(Collected data)

(* ===== verification/_CoqProject ===== *)
-Q . S2P
Prelude.v
RustInt.v
RustStr.v
PatchTypes.v
StreamingParser.v
PatchParser.v
PatchGrammar.v
SeekSequence.v
PatchErrors.v
TextFile.v
FileUpdate.v
FsInterface.v
MemFs.v
ApplyHunks.v
ApplyPatch.v
ApplyPatchFacts.v
Invocation.v
StreamText.v
TaggedLine.v
ProposedPlan.v
InlineTag.v
AssistantText.v
Utf8Stream.v
HeadTailBuffer.v
OutputStream.v
Readiness.v
TextTruncate.v
ResponseItems.v
Normalize.v
RetainedContext.v
ContextFragments.v
TranscriptHistory.v
TokenUsage.v
History.v
OutputTruncation.v
ContextManager.v
ReviewTranscript.v
ReviewSections.v
ReviewBudget.v
Template.v
UnixPath.v
AbsolutePath.v
Utf8Encode.v
PathUri.v
PathUriLaws.v
PathJoinFacts.v
PathText.v
PathSpec.v
PathMem.v
FsPolicy.v
FsPolicyFacts.v
FsDeny.v
FsSpec.v
FsMem.v
PermProfile.v
PolicyTransforms.v
ShellScript.v
DangerousCommand.v
AuthPath.v
IpAddr.v
NetPolicy.v
NetPolicyFacts.v
MitmHook.v
NetConfig.v
NetState.v
NetDecisionFacts.v
NetDecide.v
NetMem.v
MultiMap.v
ExecRule.v
ExecPolicy.v
ExecPolicySpec.v
PolicyParser.v
PolicyAmend.v
PolicyMem.v
ExecApproval.v
ExecApprovalSpec.v
ExecAmend.v
Approvals.v
Orchestrator.v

*Description of the task*:
Taking the line that contains "Readiness.v" as the first, reproduce every line through the end of the entries exactly.

*Result of the exercise*:
Readiness.v
TextTruncate.v
ResponseItems.v
Normalize.v
RetainedContext.v
ContextFragments.v
TranscriptHistory.v
TokenUsage.v
History.v
OutputTruncation.v
ContextManager.v
ReviewTranscript.v
ReviewSections.v
ReviewBudget.v
Template.v
UnixPath.v
AbsolutePath.v
Utf8Encode.v
PathUri.v
PathUriLaws.v
PathJoinFacts.v
PathText.v
PathSpec.v
PathMem.v
FsPolicy.v
FsPolicyFacts.v
FsDeny.v
FsSpec.v
FsMem.v
PermProfile.v
PolicyTransforms.v
ShellScript.v
DangerousCommand.v
AuthPath.v
IpAddr.v
NetPolicy.v
NetPolicyFacts.v
MitmHook.v
NetConfig.v
NetState.v
NetDecisionFacts.v
NetDecide.v
NetMem.v
MultiMap.v
ExecRule.v
ExecPolicy.v
ExecPolicySpec.v
PolicyParser.v
PolicyAmend.v
PolicyMem.v
ExecApproval.v
ExecApprovalSpec.v
ExecAmend.v
Approvals.v
Orchestrator.v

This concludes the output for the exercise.